Britain’s jobs market is booming everywhere apart from in most people’s pay packets. The number of people in work increased by 345,000 (1.1%) to 30.54 million in the latest quarter on the household Labour Force Survey measure, with full-time employees accounting for almost two-thirds of the increase, altering the recent trend which has seen self-employment as the main driver of rising employment. Employment increased in every nation and region of the UK except Wales, which registered a fall of 17,000. The ONS’s alternative quarterly Workforce Jobs measure – based mainly on a survey of employers and covering the period January to March – shows a similar pattern, with the total number of jobs increasing by 380,000 (1.2%) to just over 33 million in the quarter.

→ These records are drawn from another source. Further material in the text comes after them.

(* ===== verification/Model.v ===== *)
(** * The supplied inputs of a decision ([include/pff/model.hpp], [src/model.cpp])

    Observations, obligations, policy, candidates and alternate sets, their
    validation, and the exact integer objective. *)

From S2P Require Import Prelude.
From S2P Require Import Ids.
From S2P Require Import Limits.
From S2P Require Import Status.
From S2P Require Import Checked.
From S2P Require Import Authority.

Inductive Provenance :=
  | Provenance_real | Provenance_synthetic | Provenance_unsupported.

Definition Provenance_value (x : Provenance) : Z :=
  match x with
  | Provenance_real => 0 | Provenance_synthetic => 1 | Provenance_unsupported => 2
  end.

#[export] Program Instance Provenance_enum : Enum Provenance := {|
  enum_all := [
    Provenance_real; Provenance_synthetic; Provenance_unsupported];
  enum_value := Provenance_value;
  enum_first := Provenance_real |}.
Solve Obligations with solve_enum.
#[export] Instance Provenance_eq_dec : EqDecision Provenance := enum_eq_decision.

Inductive Freshness :=
  | Freshness_fresh | Freshness_stale | Freshness_unknown.

Definition Freshness_value (x : Freshness) : Z :=
  match x with
  | Freshness_fresh => 0 | Freshness_stale => 1 | Freshness_unknown => 2
  end.

#[export] Program Instance Freshness_enum : Enum Freshness := {|
  enum_all := [
    Freshness_fresh; Freshness_stale; Freshness_unknown];
  enum_value := Freshness_value;
  enum_first := Freshness_fresh |}.
Solve Obligations with solve_enum.
#[export] Instance Freshness_eq_dec : EqDecision Freshness := enum_eq_decision.

Inductive Eligibility :=
  | Eligibility_eligible | Eligibility_ineligible | Eligibility_unknown.

Definition Eligibility_value (x : Eligibility) : Z :=
  match x with
  | Eligibility_eligible => 0 | Eligibility_ineligible => 1 | Eligibility_unknown => 2
  end.

#[export] Program Instance Eligibility_enum : Enum Eligibility := {|
  enum_all := [
    Eligibility_eligible; Eligibility_ineligible; Eligibility_unknown];
  enum_value := Eligibility_value;
  enum_first := Eligibility_eligible |}.
Solve Obligations with solve_enum.
#[export] Instance Eligibility_eq_dec : EqDecision Eligibility := enum_eq_decision.

Inductive Reachability :=
  | Reachability_reachable | Reachability_unreachable | Reachability_unknown.
Lemma merge_runs_cons x l y r c :
  merge_runs less (x :: l) (y :: r) c =
  if less y x then
    let (merged, c') := merge_runs less (x :: l) r (c + 1) in (y :: merged, c')
  else
    let (merged, c') := merge_runs less l (y :: r) (c + 1) in (x :: merged, c').
Proof. reflexivity. Qed.

(** Induction following the calls of [merge_runs]. *)
Lemma merge_runs_ind (P : list A -> list A -> Z -> list A * Z -> Prop) :
  (forall r c, P [] r c (r, c)) ->
  (forall l c, P l [] c (l, c)) ->
  (forall x l y r c m c', less y x = true ->
     P (x :: l) r (c + 1) (m, c') -> P (x :: l) (y :: r) c (y :: m, c')) ->
  (forall x l y r c m c', less y x = false ->
     P l (y :: r) (c + 1) (m, c') -> P (x :: l) (y :: r) c (x :: m, c')) ->
  forall l r c, P l r c (merge_runs less l r c).
Proof.
  intros Hnil Hnil' Hright Hleft. induction l as [|x l IHl]; intros r c.
  - rewrite merge_runs_nil_l. apply Hnil.
  - revert c. induction r as [|y r IHr]; intros c.
    + rewrite merge_runs_nil_r. apply Hnil'.
    + rewrite merge_runs_cons. destruct (less y x) eqn:Hyx.
      * specialize (IHr (c + 1)). destruct (merge_runs less (x :: l) r (c + 1)). by apply Hright.
      * specialize (IHl (y :: r) (c + 1)). destruct (merge_runs less l (y :: r) (c + 1)).
        by apply Hleft.
Qed.

Lemma merge_runs_perm l r c : (merge_runs less l r c).1 ≡ₚ l ++ r.
Proof.
  apply (merge_runs_ind (fun l r _ res => res.1 ≡ₚ l ++ r)); cbn [fst].
  - done.
  - intros. by rewrite app_nil_r.
  - intros x l' y r' _ m _ _ IH. rewrite IH. apply Permutation_middle.
  - intros x l' y r' _ m _ _ IH. by rewrite IH.
Qed.

Lemma merge_runs_length l r c : length (merge_runs less l r c).1 = (length l + length r)%nat.
Proof. by rewrite merge_runs_perm, length_app. Qed.

Lemma merge_runs_count l r c :
  c <= (merge_runs less l r c).2 <= c + size_of l + size_of r.
Proof.
  apply (merge_runs_ind (fun l r c res => c <= res.2 <= c + size_of l + size_of r)); cbn [snd].
  - intros r' c'. pose proof (size_of_nonneg r'). autorewrite with pff. lia.
  - intros l' c'. pose proof (size_of_nonneg l'). autorewrite with pff. lia.
  - intros x l' y r' c0 m c' _ IH. autorewrite with pff in *. lia.
  - intros x l' y r' c0 m c' _ IH. autorewrite with pff in *. lia.
Qed.

Lemma merge_runs_sorted `{!StrictWeak} l r c :
  StronglySorted may_precede l -> StronglySorted may_precede r ->
  StronglySorted may_precede (merge_runs less l r c).1.
Proof.
  enough (StronglySorted may_precede l -> StronglySorted may_precede r ->
          (merge_runs less l r c).1 ≡ₚ l ++ r /\
          StronglySorted may_precede (merge_runs less l r c).1) as Hboth by (intros Hl Hr; apply (Hboth Hl Hr)).
  apply (merge_runs_ind (fun l r _ res =>
    StronglySorted may_precede l -> StronglySorted may_precede r ->
    res.1 ≡ₚ l ++ r /\ StronglySorted may_precede res.1)); cbn [fst].
  - done.
  - intros. by rewrite app_nil_r.
  - intros x l' y r' _ m _ Hyx IH Hl Hr.
    apply StronglySorted_inv in Hr as [Hr Hy].
    destruct (IH Hl Hr) as [Hp Hs]. split.
    { rewrite Hp. apply Permutation_middle. }
    apply SSorted_cons; [done|]. rewrite Hp. apply Forall_app. split; [|done].
    apply StronglySorted_inv in Hl as [_ Hx].
    apply Forall_cons_iff. split; [by apply strict_asym|].
    eapply List.Forall_impl; [|exact Hx]. intros z Hz.
    eapply strict_trans; [by apply strict_asym|exact Hz].
  - intros x l' y r' _ m _ Hyx IH Hl Hr.
    pose proof (StronglySorted_inv Hl) as [Hl' Hx].
    destruct (IH Hl' Hr) as [Hp Hs]. split; [by rewrite Hp|].
    apply SSorted_cons; [done|]. rewrite Hp. apply Forall_app. split; [done|].
    apply StronglySorted_inv in Hr as [_ Hy].
    apply Forall_cons_iff. split; [exact Hyx|].
    eapply List.Forall_impl; [|exact Hy]. intros z Hz.
    eapply strict_trans; [exact Hyx|exact Hz].
Qed.

(** ** One pass *)

(** Every run of [w] consecutive elements is sorted. *)
Definition runs_sorted (w : nat) (data : list A) : Prop :=
  forall k, StronglySorted may_precede (take w (drop (k * w) data)).

Lemma merge_pass_perm fuel w data c : (merge_pass less fuel w data c).1 ≡ₚ data.
Proof.
  revert data c. induction fuel as [|fuel IH]; intros data c; [done|].
  destruct data as [|x data]; [done|]. cbn [merge_pass].
  set (d := x :: data). clearbody d.
  destruct (merge_runs less _ _ c) as [merged c1] eqn:Em.
  destruct (merge_pass less fuel w _ c1) as [rest c2] eqn:Er. cbn [fst].
  pose proof (merge_runs_perm (take w d) (take w (drop w d)) c) as Hm. rewrite Em in Hm.
  pose proof (IH (drop (2 * w) d) c1) as Hr. rewrite Er in Hr. cbn [fst] in *.
  rewrite Hm, Hr. replace (2 * w)%nat with (w + w)%nat by lia.
  rewrite <- drop_drop, <- app_assoc, take_drop, take_drop. done.
Qed.

Lemma merge_pass_length fuel w data c :
  length (merge_pass less fuel w data c).1 = length data.
Proof. by rewrite merge_pass_perm. Qed.

Lemma merge_pass_count fuel w data c :
  c <= (merge_pass less fuel w data c).2 <= c + size_of data.
Proof.
  revert data c. induction fuel as [|fuel IH]; intros data c.
  { pose proof (size_of_nonneg data). cbn [merge_pass snd]. lia. }
  destruct data as [|x data]; [cbn [merge_pass snd]; pose proof (size_of_nonneg (@nil A)); lia|]. cbn [merge_pass].
  set (d := x :: data). clearbody d.
  destruct (merge_runs less _ _ c) as [merged c1] eqn:Em.
  destruct (merge_pass less fuel w _ c1) as [rest c2] eqn:Er. cbn [snd].
  pose proof (merge_runs_count (take w d) (take w (drop w d)) c) as Hm. rewrite Em in Hm.
  pose proof (IH (drop (2 * w) d) c1) as Hr. rewrite Er in Hr. cbn [snd] in *.
  unfold size_of in *. rewrite !length_take, !length_drop in Hm. rewrite length_drop in Hr. lia.
Qed.

Lemma merge_pass_sorted `{!StrictWeak} fuel w data c :
  (0 < w)%nat -> (length data <= fuel)%nat -> runs_sorted w data ->
  runs_sorted (2 * w) (merge_pass less fuel w data c).1.
Proof.
  intros Hw. revert data c. induction fuel as [|fuel IH]; intros data c Hlen Hs k.
  { destruct data; [|cbn in Hlen; lia]. cbn. rewrite drop_nil, take_nil. constructor. }
  destruct data as [|x data].
  { cbn. rewrite drop_nil, take_nil. constructor. }
  cbn [merge_pass]. set (d := x :: data) in *.
  assert (Hd : (0 < length d)%nat) by (cbn; lia). clearbody d.
  destruct (merge_runs less _ _ c) as [merged c1] eqn:Em.
  destruct (merge_pass less fuel w _ c1) as [rest c2] eqn:Er. cbn [fst].
  pose proof (merge_runs_length (take w d) (take w (drop w d)) c) as Hml. rewrite Em in Hml.
  cbn [fst] in Hml. rewrite !length_take, length_drop in Hml.
  assert (Hms : StronglySorted may_precede merged).
  { change merged with (merged, c1).1. rewrite <- Em. apply merge_runs_sorted.
    - specialize (Hs 0%nat). by rewrite drop_0 in Hs.
    - specialize (Hs 1%nat). by rewrite Nat.mul_1_l in Hs. }
  assert (Hrl : length rest = length (drop (2 * w) d)).
  { change rest with (rest, c2).1. rewrite <- Er. apply merge_pass_length. }
  rewrite length_drop in Hrl.
  destruct k as [|k].
  - rewrite Nat.mul_0_l, drop_0.
    destruct (decide (length merged = 2 * w)%nat) as [Heq|Hne].
    + rewrite take_app_length'; [done|lia].
    + assert (rest = []) as -> by (apply nil_length_inv; lia).
      rewrite app_nil_r, take_ge by lia. done.
  - destruct (decide (length merged = 2 * w)%nat) as [Heq|Hne].
    + rewrite drop_app_ge by lia. replace (S k * (2 * w) - length merged)%nat
        with (k * (2 * w))%nat by lia.
      change rest with (rest, c2).1. rewrite <- Er. apply IH.
      * rewrite length_drop. lia.
      * intros j. specialize (Hs (2 + j)%nat). rewrite drop_drop.
        by replace (2 * w + j * w)%nat with ((2 + j) * w)%nat by lia.
    + rewrite drop_ge; [rewrite take_nil; constructor|].
      rewrite length_app. lia.
Qed.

Adjusting for changes to statistical classification, private sector employment increased by 355,000 (1.4%) in the quarter, dwarfing a relatively modest fall of 11,000 (-0.2%) in public sector employment. The latter fall suggests a slower pace of public sector employment downsizing compared to recent years, in part accounted for by a quarterly rise of 10,000 (0.2%) in NHS employment. Within the private sector there was a notable quarterly increase in employment of 43,000 (4.7%) in ‘arts, entertainment and recreation’.     

Total unemployment on the LFS measure is also down sharply (by 161,000 to a rate of 6.6%), while long-term unemployment has fallen below 800,000 and youth unemployment (down 59,000 to 853,000) is now clearly on a sharp downward path.  Total unemployment in the quarter fell in every region and nation of the UK except the North East which registered an increase of 6,000. The count of people unemployed on Jobseeker’s Allowance meanwhile fell by 27,000 in May. Underemployment as measured by the number of part-timers unable to find a full-time job has fallen by 39,000 though remains high at 1.4 million.

Yet despite all this very good news the rate of growth of average earnings has slowed, and not just because of the statistical effect arising from the unusual pattern of last year’s spring bonus payments. Although growth in total pay has fallen from 1.7% to 0.7% between April and May, growth in regular pay excluding bonuses has fallen too, down from 1.3% to 0.9%, which means the underlying squeeze in average real earnings has resumed (the comparable CPI rate of price inflation is 1.8%). This is therefore a jobs recovery like never before, loads more work but no greater reward, an economy that looks much healthier but feels little better in the workplace.